Since the present invention is constructed as described above, it has the following remarkable effects. 1) It is possible to construct a waste disposal site that is not completely damaged by solid waste, has a semi-permanent life, and is almost completely impermeable. Therefore, it is possible to almost completely prevent the environmental pollution around the waste disposal site, and to give the surrounding residents a great sense of security. This will avoid unnecessary conflicts with local residents regarding the construction of waste disposal sites. 2) A steep slope can be constructed, the capacity of the waste disposal site can be remarkably increased, and it can significantly contribute to solving environmental problems. 3) By using mixed soil mixed with about 10% by weight of bentonite as the impermeable soil layer, the permeability coefficient is 1 × 10 −.
It is possible to provide a waste disposal site with a water impermeability of ⁷ cm / sec or less. 4) By installing a geotextile on the lower surface of the impermeable soil layer, the function of the impermeable soil layer can be reinforced and stabilized. 5) By using the lightweight method frame and the water leakage prevention mat,
While preventing erosion of the impermeable soil layer by rainwater, etc.,
A steep slope can be constructed. 6) If a non-woven fabric is installed on the slope of the natural ground, the spring water from the natural ground will be effectively treated.

[Brief description of drawings]

FIG. 1 is a vertical sectional view showing the overall structure of an embodiment of the present invention.

FIG. 2 is an enlarged sectional view of one soil layer structure.

FIG. 3 is a diagram showing the relationship between bentonite mixing ratio and hydraulic conductivity.

FIG. 4 is a schematic structural diagram of geotextile.

FIG. 5 is a schematic structural diagram of geotextile.

FIG. 6 is a schematic structural diagram of geotextile.

FIG. 7 is a perspective view of a lightweight method frame.

FIG. 8 is a partial cross-sectional view of a laminated structure of a soil layer structure.

FIG. 9 shows a conventional waterproof structure with a rubber sheet tension structure.

FIG. 10 shows a conventional waterproof structure using a rubber asphalt spraying structure.

[Explanation of symbols] 1 Ground 2 Impervious soil layer 2a Soil structure 3 Geotextile 4 Flood prevention mat 5 Lightweight method frame 6 Nonwoven fabric 7 Diagonal tie rod

Claims (3)

[Claims] 1. An inner slope structure of a waste disposal site in which soil layer structures are closely stacked on a slope portion, wherein the soil layer structure is an impermeable soil layer in which bentonite is mixed by about 10% by weight.
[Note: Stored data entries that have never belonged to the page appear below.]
(** ** Reading them *)

Inductive kind : Type → Type :=
  | KString : kind string
  | KInt : kind Z
  | KBool : kind bool
  | KDuration : kind Z
  | KFloat32 : kind spec_float
  | KFloat64 : kind spec_float
  | KStrings : kind (list string)
  | KMap : kind (gmap string string).

(** The value of a field: its type, variable and default; or an error. *)
Class Envconfig (E : Type) : Type :=
  env_field : ∀ {A}, kind A → string → string → E → string + A.

Section process.
Context {E : Type} `{Envconfig E}.

Definition env {A} (k : kind A) (name default : string) : M E A := λ e,
  match env_field k name default e with
  | inl err => (Panic (PError err), e)
  | inr a => (Ret a, e)
  end.

Definition Process : M E Environment :=
  Host ← env KString "HOST" "0.0.0.0";
  Port ← env KInt "PORT" "8080";
  DebugHost ← env KString "DEBUG_HOST" "0.0.0.0";
  DebugPort ← env KInt "DEBUG_PORT" "6070";
  GrpcUds ← env KString "GRPC_UDS" "";
  GrpcHost ← env KString "GRPC_HOST" "0.0.0.0";
  GrpcPort ← env KInt "GRPC_PORT" "8081";
  GrpcMaxConnectionAge ← env KDuration "GRPC_MAX_CONNECTION_AGE" "24h";
  GrpcMaxConnectionAgeGrace ← env KDuration "GRPC_MAX_CONNECTION_AGE_GRACE" "1h";
  GrpcServerUseTLS ← env KBool "GRPC_SERVER_USE_TLS" "false";
  GrpcServerTlsCert ← env KString "GRPC_SERVER_TLS_CERT" "";
  GrpcServerTlsKey ← env KString "GRPC_SERVER_TLS_KEY" "";
  GrpcClientTlsCACert ← env KString "GRPC_CLIENT_TLS_CACERT" "";
  GrpcClientTlsSAN ← env KString "GRPC_CLIENT_TLS_SAN" "";
  LogLevel ← env KString "LOG_LEVEL" "WARN";
  LogFormat ← env KString "LOG_FORMAT" "text";
  ConfigType ← env KString "CONFIG_TYPE" "FILE";
  ForceStartWithoutInitialConfig ← env KBool "FORCE_START_WITHOUT_INITIAL_CONFIG" "false";
  ConfigGrpcXdsNodeId ← env KString "CONFIG_GRPC_XDS_NODE_ID" "default";
  ConfigGrpcXdsNodeMetadata ← env KString "CONFIG_GRPC_XDS_NODE_METADATA" "";
  ConfigGrpcXdsServerUrl ← env KString "CONFIG_GRPC_XDS_SERVER_URL" "localhost:18000";
  ConfigGrpcXdsServerConnectRetryInterval ← env KDuration "CONFIG_GRPC_XDS_SERVER_CONNECT_RETRY_INTERVAL" "3s";
  ConfigGrpcXdsClientAdditionalHeaders ← env KMap "CONFIG_GRPC_XDS_CLIENT_ADDITIONAL_HEADERS" "";
  ConfigGrpcXdsServerUseTls ← env KBool "CONFIG_GRPC_XDS_SERVER_USE_TLS" "false";
  ConfigGrpcXdsClientTlsCert ← env KString "CONFIG_GRPC_XDS_CLIENT_TLS_CERT" "";
  ConfigGrpcXdsClientTlsKey ← env KString "CONFIG_GRPC_XDS_CLIENT_TLS_KEY" "";
  ConfigGrpcXdsServerTlsCACert ← env KString "CONFIG_GRPC_XDS_SERVER_TLS_CACERT" "";
  ConfigGrpcXdsServerTlsSAN ← env KString "CONFIG_GRPC_XDS_SERVER_TLS_SAN" "";
  XdsClientBackoffInitialInterval ← env KDuration "XDS_CLIENT_BACKOFF_INITIAL_INTERVAL" "10s";
  XdsClientBackoffMaxInterval ← env KDuration "XDS_CLIENT_BACKOFF_MAX_INTERVAL" "60s";
  XdsClientBackoffRandomFactor ← env KFloat64 "XDS_CLIENT_BACKOFF_RANDOM_FACTOR" "0.5";
  XdsClientBackoffJitter ← env KBool "XDS_CLIENT_BACKOFF_JITTER" "true";
  UseDogStatsd ← env KBool "USE_DOG_STATSD" "false";
  UseDogStatsdMogrifiers ← env KStrings "USE_DOG_STATSD_MOGRIFIERS" "";
  UseStatsd ← env KBool "USE_STATSD" "true";
  StatsdHost ← env KString "STATSD_HOST" "localhost";
  StatsdPort ← env KInt "STATSD_PORT" "8125";
  ExtraTags ← env KMap "EXTRA_TAGS" "";
  StatsFlushInterval ← env KDuration "STATS_FLUSH_INTERVAL" "10s";
  DisableStats ← env KBool "DISABLE_STATS" "false";
  RuntimePath ← env KString "RUNTIME_ROOT" "/srv/runtime_data/current";
  RuntimeSubdirectory ← env KString "RUNTIME_SUBDIRECTORY" "";
  RuntimeAppDirectory ← env KString "RUNTIME_APPDIRECTORY" "config";
  RuntimeIgnoreDotFiles ← env KBool "RUNTIME_IGNOREDOTFILES" "false";
  RuntimeWatchRoot ← env KBool "RUNTIME_WATCH_ROOT" "true";
  ExpirationJitterMaxSeconds ← env KInt "EXPIRATION_JITTER_MAX_SECONDS" "300";
  LocalCacheSizeInBytes ← env KInt "LOCAL_CACHE_SIZE_IN_BYTES" "0";
  NearLimitRatio ← env KFloat32 "NEAR_LIMIT_RATIO" "0.8";
  CacheKeyPrefix ← env KString "CACHE_KEY_PREFIX" "";
  BackendType ← env KString "BACKEND_TYPE" "redis";
  StopCacheKeyIncrementWhenOverlimit ← env KBool "STOP_CACHE_KEY_INCREMENT_WHEN_OVERLIMIT" "false";
  RateLimitResponseHeadersEnabled ← env KBool "LIMIT_RESPONSE_HEADERS_ENABLED" "false";
  HeaderRatelimitLimit ← env KString "LIMIT_LIMIT_HEADER" "RateLimit-Limit";
  HeaderRatelimitRemaining ← env KString "LIMIT_REMAINING_HEADER" "RateLimit-Remaining";
  HeaderRatelimitReset ← env KString "LIMIT_RESET_HEADER" "RateLimit-Reset";
  HealthyWithAtLeastOneConfigLoaded ← env KBool "HEALTHY_WITH_AT_LEAST_ONE_CONFIG_LOADED" "false";
  RedisSocketType ← env KString "REDIS_SOCKET_TYPE" "unix";
  RedisType ← env KString "REDIS_TYPE" "SINGLE";
  RedisUrl ← env KString "REDIS_URL" "/var/run/nutcracker/ratelimit.sock";
  RedisPoolSize ← env KInt "REDIS_POOL_SIZE" "10";
  RedisAuth ← env KString "REDIS_AUTH" "";
  RedisTls ← env KBool "REDIS_TLS" "false";
  RedisTlsClientCert ← env KString "REDIS_TLS_CLIENT_CERT" "";
  RedisTlsClientKey ← env KString "REDIS_TLS_CLIENT_KEY" "";
  RedisTlsCACert ← env KString "REDIS_TLS_CACERT" "";
  RedisTlsSkipHostnameVerification ← env KBool "REDIS_TLS_SKIP_HOSTNAME_VERIFICATION" "false";
  RedisPipelineWindow ← env KDuration "REDIS_PIPELINE_WINDOW" "0";
  RedisPipelineLimit ← env KInt "REDIS_PIPELINE_LIMIT" "0";
  RedisPerSecond ← env KBool "REDIS_PERSECOND" "false";
  RedisPerSecondSocketType ← env KString "REDIS_PERSECOND_SOCKET_TYPE" "unix";
  RedisPerSecondType ← env KString "REDIS_PERSECOND_TYPE" "SINGLE";
  RedisPerSecondUrl ← env KString "REDIS_PERSECOND_URL" "/var/run/nutcracker/ratelimitpersecond.sock";
  RedisPerSecondPoolSize ← env KInt "REDIS_PERSECOND_POOL_SIZE" "10";
  RedisPerSecondAuth ← env KString "REDIS_PERSECOND_AUTH" "";
  RedisPerSecondTls ← env KBool "REDIS_PERSECOND_TLS" "false";
  RedisPerSecondPipelineWindow ← env KDuration "REDIS_PERSECOND_PIPELINE_WINDOW" "0";
  RedisPerSecondPipelineLimit ← env KInt "REDIS_PERSECOND_PIPELINE_LIMIT" "0";
  RedisHealthCheckActiveConnection ← env KBool "REDIS_HEALTH_CHECK_ACTIVE_CONNECTION" "false";
  MemcacheHostPort ← env KStrings "MEMCACHE_HOST_PORT" "";
  MemcacheMaxIdleConns ← env KInt "MEMCACHE_MAX_IDLE_CONNS" "2";
  MemcacheSrv ← env KString "MEMCACHE_SRV" "";
  MemcacheSrvRefresh ← env KDuration "MEMCACHE_SRV_REFRESH" "0";
  MemcacheTls ← env KBool "MEMCACHE_TLS" "false";
  MemcacheTlsClientCert ← env KString "MEMCACHE_TLS_CLIENT_CERT" "";
  MemcacheTlsClientKey ← env KString "MEMCACHE_TLS_CLIENT_KEY" "";
  MemcacheTlsCACert ← env KString "MEMCACHE_TLS_CACERT" "";
  MemcacheTlsSkipHostnameVerification ← env KBool "MEMCACHE_TLS_SKIP_HOSTNAME_VERIFICATION" "false";
  GlobalShadowMode ← env KBool "SHADOW_MODE" "false";
  MergeDomainConfigurations ← env KBool "MERGE_DOMAIN_CONFIG" "false";
  TracingEnabled ← env KBool "TRACING_ENABLED" "false";
  TracingServiceName ← env KString "TRACING_SERVICE_NAME" "RateLimit";
  TracingServiceNamespace ← env KString "TRACING_SERVICE_NAMESPACE" "";
  TracingServiceInstanceId ← env KString "TRACING_SERVICE_INSTANCE_ID" "";
  TracingExporterProtocol ← env KString "TRACING_EXPORTER_PROTOCOL" "http";
  TracingSamplingRate ← env KFloat64 "TRACING_SAMPLING_RATE" "1";
  mret {|
    se_Host := Host;
    se_Port := Port;
    se_DebugHost := DebugHost;
    se_DebugPort := DebugPort;
    se_GrpcUds := GrpcUds;
    se_GrpcHost := GrpcHost;
    se_GrpcPort := GrpcPort;
    se_GrpcMaxConnectionAge := GrpcMaxConnectionAge;
    se_GrpcMaxConnectionAgeGrace := GrpcMaxConnectionAgeGrace;
    se_GrpcServerUseTLS := GrpcServerUseTLS;
    se_GrpcServerTlsCert := GrpcServerTlsCert;
    se_GrpcServerTlsKey := GrpcServerTlsKey;
    se_GrpcClientTlsCACert := GrpcClientTlsCACert;
    se_GrpcClientTlsSAN := GrpcClientTlsSAN;
    se_LogLevel := LogLevel;
    se_LogFormat := LogFormat;
    se_ConfigType := ConfigType;
    se_ForceStartWithoutInitialConfig := ForceStartWithoutInitialConfig;
    se_ConfigGrpcXdsNodeId := ConfigGrpcXdsNodeId;
    se_ConfigGrpcXdsNodeMetadata := ConfigGrpcXdsNodeMetadata;
    se_ConfigGrpcXdsServerUrl := ConfigGrpcXdsServerUrl;
    se_ConfigGrpcXdsServerConnectRetryInterval := ConfigGrpcXdsServerConnectRetryInterval;
    se_ConfigGrpcXdsClientAdditionalHeaders := ConfigGrpcXdsClientAdditionalHeaders;
    se_ConfigGrpcXdsServerUseTls := ConfigGrpcXdsServerUseTls;
    se_ConfigGrpcXdsClientTlsCert := ConfigGrpcXdsClientTlsCert;
    se_ConfigGrpcXdsClientTlsKey := ConfigGrpcXdsClientTlsKey;
    se_ConfigGrpcXdsServerTlsCACert := ConfigGrpcXdsServerTlsCACert;
    se_ConfigGrpcXdsServerTlsSAN := ConfigGrpcXdsServerTlsSAN;
    se_XdsClientBackoffInitialInterval := XdsClientBackoffInitialInterval;
    se_XdsClientBackoffMaxInterval := XdsClientBackoffMaxInterval;
    se_XdsClientBackoffRandomFactor := XdsClientBackoffRandomFactor;
    se_XdsClientBackoffJitter := XdsClientBackoffJitter;
    se_UseDogStatsd := UseDogStatsd;
    se_UseDogStatsdMogrifiers := UseDogStatsdMogrifiers;
    se_UseStatsd := UseStatsd;
    se_StatsdHost := StatsdHost;
    se_StatsdPort := StatsdPort;
    se_ExtraTags := ExtraTags;
    se_StatsFlushInterval := StatsFlushInterval;
    se_DisableStats := DisableStats;
    se_RuntimePath := RuntimePath;
    se_RuntimeSubdirectory := RuntimeSubdirectory;
    se_RuntimeAppDirectory := RuntimeAppDirectory;
    se_RuntimeIgnoreDotFiles := RuntimeIgnoreDotFiles;
    se_RuntimeWatchRoot := RuntimeWatchRoot;
    se_ExpirationJitterMaxSeconds := ExpirationJitterMaxSeconds;
    se_LocalCacheSizeInBytes := LocalCacheSizeInBytes;
    se_NearLimitRatio := NearLimitRatio;
    se_CacheKeyPrefix := CacheKeyPrefix;
    se_BackendType := BackendType;
    se_StopCacheKeyIncrementWhenOverlimit := StopCacheKeyIncrementWhenOverlimit;
    se_RateLimitResponseHeadersEnabled := RateLimitResponseHeadersEnabled;
    se_HeaderRatelimitLimit := HeaderRatelimitLimit;
    se_HeaderRatelimitRemaining := HeaderRatelimitRemaining;
    se_HeaderRatelimitReset := HeaderRatelimitReset;
    se_HealthyWithAtLeastOneConfigLoaded := HealthyWithAtLeastOneConfigLoaded;
    se_RedisSocketType := RedisSocketType;
    se_RedisType := RedisType;
    se_RedisUrl := RedisUrl;
    se_RedisPoolSize := RedisPoolSize;
    se_RedisAuth := RedisAuth;
    se_RedisTls := RedisTls;
    se_RedisTlsClientCert := RedisTlsClientCert;
    se_RedisTlsClientKey := RedisTlsClientKey;
    se_RedisTlsCACert := RedisTlsCACert;
    se_RedisTlsSkipHostnameVerification := RedisTlsSkipHostnameVerification;
    se_RedisPipelineWindow := RedisPipelineWindow;
    se_RedisPipelineLimit := RedisPipelineLimit;
    se_RedisPerSecond := RedisPerSecond;
    se_RedisPerSecondSocketType := RedisPerSecondSocketType;
    se_RedisPerSecondType := RedisPerSecondType;
    se_RedisPerSecondUrl := RedisPerSecondUrl;
    se_RedisPerSecondPoolSize := RedisPerSecondPoolSize;
    se_RedisPerSecondAuth := RedisPerSecondAuth;
    se_RedisPerSecondTls := RedisPerSecondTls;
    se_RedisPerSecondPipelineWindow := RedisPerSecondPipelineWindow;
    se_RedisPerSecondPipelineLimit := RedisPerSecondPipelineLimit;
    se_RedisHealthCheckActiveConnection := RedisHealthCheckActiveConnection;
    se_MemcacheHostPort := MemcacheHostPort;
    se_MemcacheMaxIdleConns := MemcacheMaxIdleConns;
    se_MemcacheSrv := MemcacheSrv;
    se_MemcacheSrvRefresh := MemcacheSrvRefresh;
    se_MemcacheTls := MemcacheTls;
    se_MemcacheTlsClientCert := MemcacheTlsClientCert;
    se_MemcacheTlsClientKey := MemcacheTlsClientKey;
    se_MemcacheTlsCACert := MemcacheTlsCACert;
    se_MemcacheTlsSkipHostnameVerification := MemcacheTlsSkipHostnameVerification;
    se_GlobalShadowMode := GlobalShadowMode;
    se_MergeDomainConfigurations := MergeDomainConfigurations;
    se_TracingEnabled := TracingEnabled;
    se_TracingServiceName := TracingServiceName;
    se_TracingServiceNamespace := TracingServiceNamespace;
    se_TracingServiceInstanceId := TracingServiceInstanceId;
    se_TracingExporterProtocol := TracingExporterProtocol;
    se_TracingSamplingRate := TracingSamplingRate |}.
End process.
Lemma backend_answers names specs limits ss (h : list RateLimit) :
  Forall2 (λ spec, stands_for h (kept names spec)) specs limits →
  Forall2 (status_for h) limits ss →
  Forall2 backend_status (unlimited <$> specs) ss ∧
  Forall2 (answer_for names) specs (zip_with merge_status (unlimited <$> specs) ss).
Proof.
  intros Hl. revert ss. induction Hl as [|spec o specs limits Hso Hl IH]; intros ss Hs.
  { apply Forall2_nil_inv_l in Hs as ->. by split. }
  apply Forall2_cons_inv_l in Hs as (s&ss'&Hs&Hss&->). destruct (IH ss' Hss) as [IH1 IH2].
  assert (backend_status (unlimited spec) s ∧ answer_for names spec (merge_status (unlimited spec) s))
    as [Hb Ha]; [|simpl; split; by constructor].
  unfold answer_for, merge_status, backend_status.
  destruct (kept names spec) as [rl|] eqn:Hk.
  - assert (unlimited spec = false) as Hu.
    { unfold kept in Hk. destruct spec as [rl0|]; simpl in *; [|done].
      by destruct (rl_Unlimited rl0). }
    destruct Hso as (l&rl'&->&Hl'&Hsame). destruct Hs as (rl2&Hl2&Hcur&Hu32&Hcode). simplify_eq.
    rewrite Hu. destruct Hsame as (_&Hlim&_). rewrite <-Hlim in Hcur.
    split; [|split_and!; [done|apply Hu32..|done]].
    split_and!; [done|apply Hu32..|]. intros Ho. destruct Hcode as [?|[_ ?]]; [congruence|].
    split; [by eexists|done].
  - simpl in Hso. subst o. simpl in Hs. subst s. split; [|by destruct (unlimited spec)].
    split_and!; done.
Qed.

Lemma backend_units limits ss (h : list RateLimit) :
  Forall (good_limit h) limits → Forall2 (status_for h) limits ss →
  ∀ x pl, x ∈ ss → st_CurrentLimit x = Some pl → is_Some (unit_seconds (pl_Unit pl)).
Proof.
  intros Hg Hs x pl Hx Hpl. apply list_elem_of_lookup in Hx as [i Hi].
  destruct (Forall2_lookup_r _ _ _ _ _ Hs Hi) as (o&Ho&Hst).
  pose proof (Forall_lookup_1 _ _ _ _ Hg Ho) as Hgo. destruct o as [l|]; simpl in *; [|by subst x].
  destruct Hst as (rl&Hl&Hcur&_), Hgo as (rl'&d&Hl'&Hd). simplify_eq. eauto.
Qed.

(** What the worker does with the statuses of the backend: the rest of its body. *)
Definition answer_request this (globalShadowMode : bool) (limitsToCheck : list (option loc))
    (isUnlimited : list bool) (responseDescriptorStatuses : list DescriptorStatus) : M W RateLimitResponse :=
  _ ← Assert (bool_decide (length limitsToCheck = length responseDescriptorStatuses));
  s ← summarize this isUnlimited responseDescriptorStatuses;
  headers ←
    (match sm_minimumDescriptor s with
     | Some d =>
         if sv_customHeadersEnabled this then
           h1 ← rateLimitLimitHeader this d;
           h2 ← rateLimitRemainingHeader this d;
           h3 ← rateLimitResetHeader this d;
           mret [h1; h2; h3]
         else mret []
     | None => mret []
     end);
  if bool_decide (sm_finalCode s = Code_OVER_LIMIT) && globalShadowMode then
    _ ← Inc (sv_GlobalShadowMode (sv_stats this));
    mret (mkResponse Code_OK (sm_Statuses s) headers)
  else mret (mkResponse (sm_finalCode s) (sm_Statuses s) headers).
Inside of a waste disposal site, characterized in that a geotextile is installed on the lower surface, and the slope of the impermeable soil layer is covered with a lightweight slope and a drainage prevention mat installed inside the lightweight slope. Slope structure. 2. The inner slope structure of the waste disposal site according to claim 1, wherein the slope part of claim 1 is provided with a nonwoven fabric on the slope of the natural ground. 3. The inner slope structure of the waste disposal site according to claim 1, wherein the slope part of claim 1 is left as a slope of natural ground.